» **ABOUT THIS EXERCISE**:
Copy out the entries below exactly as they stand, but only from the line containing "structs become records, tagged" through the line containing "(** ** Machine integers *)".

» **SOURCE INFORMATION**:

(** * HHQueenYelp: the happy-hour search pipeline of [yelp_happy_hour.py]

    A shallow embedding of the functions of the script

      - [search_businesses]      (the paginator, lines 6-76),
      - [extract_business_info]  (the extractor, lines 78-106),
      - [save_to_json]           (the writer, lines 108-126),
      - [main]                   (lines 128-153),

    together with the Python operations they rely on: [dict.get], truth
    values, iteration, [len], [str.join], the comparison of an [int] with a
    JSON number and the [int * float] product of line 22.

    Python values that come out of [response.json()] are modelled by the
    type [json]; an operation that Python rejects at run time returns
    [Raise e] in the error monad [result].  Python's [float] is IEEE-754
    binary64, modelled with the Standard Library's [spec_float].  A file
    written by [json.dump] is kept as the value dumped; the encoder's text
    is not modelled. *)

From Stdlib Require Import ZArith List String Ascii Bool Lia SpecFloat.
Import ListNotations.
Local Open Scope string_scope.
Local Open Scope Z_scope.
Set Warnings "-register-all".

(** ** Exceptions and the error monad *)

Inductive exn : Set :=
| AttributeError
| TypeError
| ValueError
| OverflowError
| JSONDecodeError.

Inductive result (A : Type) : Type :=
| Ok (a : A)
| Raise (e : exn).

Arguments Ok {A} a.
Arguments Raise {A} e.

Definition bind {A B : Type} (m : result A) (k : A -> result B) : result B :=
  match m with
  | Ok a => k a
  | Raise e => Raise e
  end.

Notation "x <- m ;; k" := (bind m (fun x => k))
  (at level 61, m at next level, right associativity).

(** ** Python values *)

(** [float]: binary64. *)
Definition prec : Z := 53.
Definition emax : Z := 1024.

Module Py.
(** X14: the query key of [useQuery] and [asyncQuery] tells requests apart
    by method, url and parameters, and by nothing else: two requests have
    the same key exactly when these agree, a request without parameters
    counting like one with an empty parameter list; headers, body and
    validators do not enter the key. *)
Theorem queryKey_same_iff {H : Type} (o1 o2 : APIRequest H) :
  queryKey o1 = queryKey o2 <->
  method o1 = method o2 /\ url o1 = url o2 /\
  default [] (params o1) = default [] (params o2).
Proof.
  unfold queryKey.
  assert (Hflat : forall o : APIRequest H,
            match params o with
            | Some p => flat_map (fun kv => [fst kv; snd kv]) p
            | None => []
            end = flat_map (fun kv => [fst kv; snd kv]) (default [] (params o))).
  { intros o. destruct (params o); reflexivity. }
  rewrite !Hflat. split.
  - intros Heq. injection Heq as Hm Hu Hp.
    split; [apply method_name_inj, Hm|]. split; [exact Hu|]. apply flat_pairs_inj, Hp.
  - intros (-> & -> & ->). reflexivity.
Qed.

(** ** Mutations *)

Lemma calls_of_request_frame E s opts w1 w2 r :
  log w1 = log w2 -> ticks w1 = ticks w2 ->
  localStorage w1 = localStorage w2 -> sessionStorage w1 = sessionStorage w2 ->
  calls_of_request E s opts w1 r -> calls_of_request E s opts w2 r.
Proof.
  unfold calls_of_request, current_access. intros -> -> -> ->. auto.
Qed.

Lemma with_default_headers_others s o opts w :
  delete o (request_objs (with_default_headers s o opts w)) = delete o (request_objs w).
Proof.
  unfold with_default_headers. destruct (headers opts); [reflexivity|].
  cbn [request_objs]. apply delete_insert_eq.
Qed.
...
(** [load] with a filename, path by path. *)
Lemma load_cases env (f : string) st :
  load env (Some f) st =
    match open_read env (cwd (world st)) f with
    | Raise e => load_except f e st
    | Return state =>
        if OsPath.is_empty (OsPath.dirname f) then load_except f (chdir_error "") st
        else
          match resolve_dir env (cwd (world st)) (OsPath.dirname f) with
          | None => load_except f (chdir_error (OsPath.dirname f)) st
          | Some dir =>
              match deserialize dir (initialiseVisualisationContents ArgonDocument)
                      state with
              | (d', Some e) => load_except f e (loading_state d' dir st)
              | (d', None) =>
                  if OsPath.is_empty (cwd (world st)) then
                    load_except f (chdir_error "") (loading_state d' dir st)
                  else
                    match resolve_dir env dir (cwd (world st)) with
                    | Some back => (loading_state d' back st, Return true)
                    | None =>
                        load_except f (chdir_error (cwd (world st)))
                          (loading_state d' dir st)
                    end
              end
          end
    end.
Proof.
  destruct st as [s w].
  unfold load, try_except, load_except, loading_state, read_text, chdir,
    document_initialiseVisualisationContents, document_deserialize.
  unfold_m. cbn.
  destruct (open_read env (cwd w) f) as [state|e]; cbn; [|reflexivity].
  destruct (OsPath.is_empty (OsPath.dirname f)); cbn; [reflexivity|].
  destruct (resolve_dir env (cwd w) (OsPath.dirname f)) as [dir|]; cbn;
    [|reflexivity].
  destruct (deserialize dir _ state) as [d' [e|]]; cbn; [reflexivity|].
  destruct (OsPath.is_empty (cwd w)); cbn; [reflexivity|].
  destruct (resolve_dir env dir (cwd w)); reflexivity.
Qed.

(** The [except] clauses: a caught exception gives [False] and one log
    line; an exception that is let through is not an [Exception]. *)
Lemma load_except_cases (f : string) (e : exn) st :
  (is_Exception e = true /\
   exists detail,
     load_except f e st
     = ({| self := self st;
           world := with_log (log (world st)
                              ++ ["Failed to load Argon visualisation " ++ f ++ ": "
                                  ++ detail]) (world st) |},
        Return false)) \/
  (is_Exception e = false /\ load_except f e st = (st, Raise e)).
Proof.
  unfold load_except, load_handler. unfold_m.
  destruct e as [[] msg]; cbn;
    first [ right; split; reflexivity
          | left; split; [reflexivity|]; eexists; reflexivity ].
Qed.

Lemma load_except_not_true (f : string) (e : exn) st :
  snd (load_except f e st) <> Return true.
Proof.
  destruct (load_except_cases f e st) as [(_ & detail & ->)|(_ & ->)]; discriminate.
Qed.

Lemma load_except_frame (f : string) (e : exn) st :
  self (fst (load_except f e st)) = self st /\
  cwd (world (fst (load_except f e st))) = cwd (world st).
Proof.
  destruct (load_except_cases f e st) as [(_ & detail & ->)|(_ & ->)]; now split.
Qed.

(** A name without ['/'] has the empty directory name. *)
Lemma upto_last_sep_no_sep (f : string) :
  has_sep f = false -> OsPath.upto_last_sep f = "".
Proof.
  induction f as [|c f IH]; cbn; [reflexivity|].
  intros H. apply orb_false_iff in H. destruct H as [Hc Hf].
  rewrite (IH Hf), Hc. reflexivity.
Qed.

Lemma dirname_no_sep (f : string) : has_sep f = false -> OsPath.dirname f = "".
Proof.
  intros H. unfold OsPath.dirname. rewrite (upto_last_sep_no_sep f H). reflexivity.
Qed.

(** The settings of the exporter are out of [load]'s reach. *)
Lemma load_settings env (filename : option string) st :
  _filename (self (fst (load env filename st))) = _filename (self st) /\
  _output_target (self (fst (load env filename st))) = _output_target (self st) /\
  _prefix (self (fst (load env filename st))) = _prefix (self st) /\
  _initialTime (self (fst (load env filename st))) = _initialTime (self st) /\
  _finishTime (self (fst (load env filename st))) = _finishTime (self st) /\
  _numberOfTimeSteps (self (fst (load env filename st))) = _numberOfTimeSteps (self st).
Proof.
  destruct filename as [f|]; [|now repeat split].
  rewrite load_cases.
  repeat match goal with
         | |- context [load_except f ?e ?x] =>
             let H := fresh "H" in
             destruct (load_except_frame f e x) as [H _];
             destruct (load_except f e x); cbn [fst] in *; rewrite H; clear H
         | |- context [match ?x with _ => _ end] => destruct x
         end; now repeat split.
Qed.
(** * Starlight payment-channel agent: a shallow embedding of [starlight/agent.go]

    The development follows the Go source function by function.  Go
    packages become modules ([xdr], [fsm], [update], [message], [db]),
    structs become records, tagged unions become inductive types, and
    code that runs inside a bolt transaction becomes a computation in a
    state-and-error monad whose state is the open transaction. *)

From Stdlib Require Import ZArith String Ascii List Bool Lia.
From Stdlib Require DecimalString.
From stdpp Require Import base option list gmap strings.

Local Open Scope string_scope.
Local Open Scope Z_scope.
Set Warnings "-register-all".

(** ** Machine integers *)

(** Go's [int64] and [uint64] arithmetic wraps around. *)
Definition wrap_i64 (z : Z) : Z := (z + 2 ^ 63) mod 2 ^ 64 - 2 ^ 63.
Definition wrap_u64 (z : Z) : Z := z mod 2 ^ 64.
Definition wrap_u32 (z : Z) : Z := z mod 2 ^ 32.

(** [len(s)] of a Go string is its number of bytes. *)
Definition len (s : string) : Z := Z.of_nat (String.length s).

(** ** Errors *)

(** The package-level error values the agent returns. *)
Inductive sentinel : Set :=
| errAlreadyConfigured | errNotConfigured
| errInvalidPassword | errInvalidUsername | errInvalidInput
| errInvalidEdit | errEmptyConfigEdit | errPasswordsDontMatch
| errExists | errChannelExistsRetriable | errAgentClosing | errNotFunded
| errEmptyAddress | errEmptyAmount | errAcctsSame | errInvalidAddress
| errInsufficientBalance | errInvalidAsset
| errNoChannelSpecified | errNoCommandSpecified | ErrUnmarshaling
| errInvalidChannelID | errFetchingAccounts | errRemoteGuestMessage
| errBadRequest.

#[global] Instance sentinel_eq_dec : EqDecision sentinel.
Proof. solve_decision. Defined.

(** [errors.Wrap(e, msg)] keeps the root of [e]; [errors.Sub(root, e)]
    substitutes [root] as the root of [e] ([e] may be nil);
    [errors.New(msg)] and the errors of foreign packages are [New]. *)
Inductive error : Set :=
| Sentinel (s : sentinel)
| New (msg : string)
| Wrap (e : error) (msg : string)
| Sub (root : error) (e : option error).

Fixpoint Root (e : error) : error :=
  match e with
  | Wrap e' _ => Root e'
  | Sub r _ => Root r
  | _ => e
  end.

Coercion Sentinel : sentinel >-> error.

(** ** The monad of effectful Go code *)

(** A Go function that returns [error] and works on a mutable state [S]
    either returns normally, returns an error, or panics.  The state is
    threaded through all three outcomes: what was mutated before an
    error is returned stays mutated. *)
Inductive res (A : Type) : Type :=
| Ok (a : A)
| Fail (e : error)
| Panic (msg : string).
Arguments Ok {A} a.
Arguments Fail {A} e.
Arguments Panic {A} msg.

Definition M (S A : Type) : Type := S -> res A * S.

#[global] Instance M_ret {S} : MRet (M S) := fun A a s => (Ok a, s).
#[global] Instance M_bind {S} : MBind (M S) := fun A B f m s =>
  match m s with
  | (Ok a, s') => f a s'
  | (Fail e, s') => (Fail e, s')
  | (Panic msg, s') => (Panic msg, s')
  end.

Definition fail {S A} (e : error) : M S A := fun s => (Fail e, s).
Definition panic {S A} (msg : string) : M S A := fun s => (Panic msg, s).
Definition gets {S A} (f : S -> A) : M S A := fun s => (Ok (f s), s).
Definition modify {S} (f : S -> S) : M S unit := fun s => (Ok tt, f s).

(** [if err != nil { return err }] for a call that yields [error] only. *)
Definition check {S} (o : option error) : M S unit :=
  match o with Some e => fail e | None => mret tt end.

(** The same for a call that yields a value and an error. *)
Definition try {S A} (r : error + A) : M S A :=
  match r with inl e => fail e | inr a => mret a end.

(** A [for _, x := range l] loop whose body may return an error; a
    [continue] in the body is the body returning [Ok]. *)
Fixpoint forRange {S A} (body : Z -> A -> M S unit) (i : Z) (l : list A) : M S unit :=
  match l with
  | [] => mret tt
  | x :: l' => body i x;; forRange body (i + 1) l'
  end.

» **TASK ANSWER**:
    structs become records, tagged unions become inductive types, and
    code that runs inside a bolt transaction becomes a computation in a
    state-and-error monad whose state is the open transaction. *)

From Stdlib Require Import ZArith String Ascii List Bool Lia.
From Stdlib Require DecimalString.
From stdpp Require Import base option list gmap strings.

Local Open Scope string_scope.
Local Open Scope Z_scope.
Set Warnings "-register-all".

(** ** Machine integers *)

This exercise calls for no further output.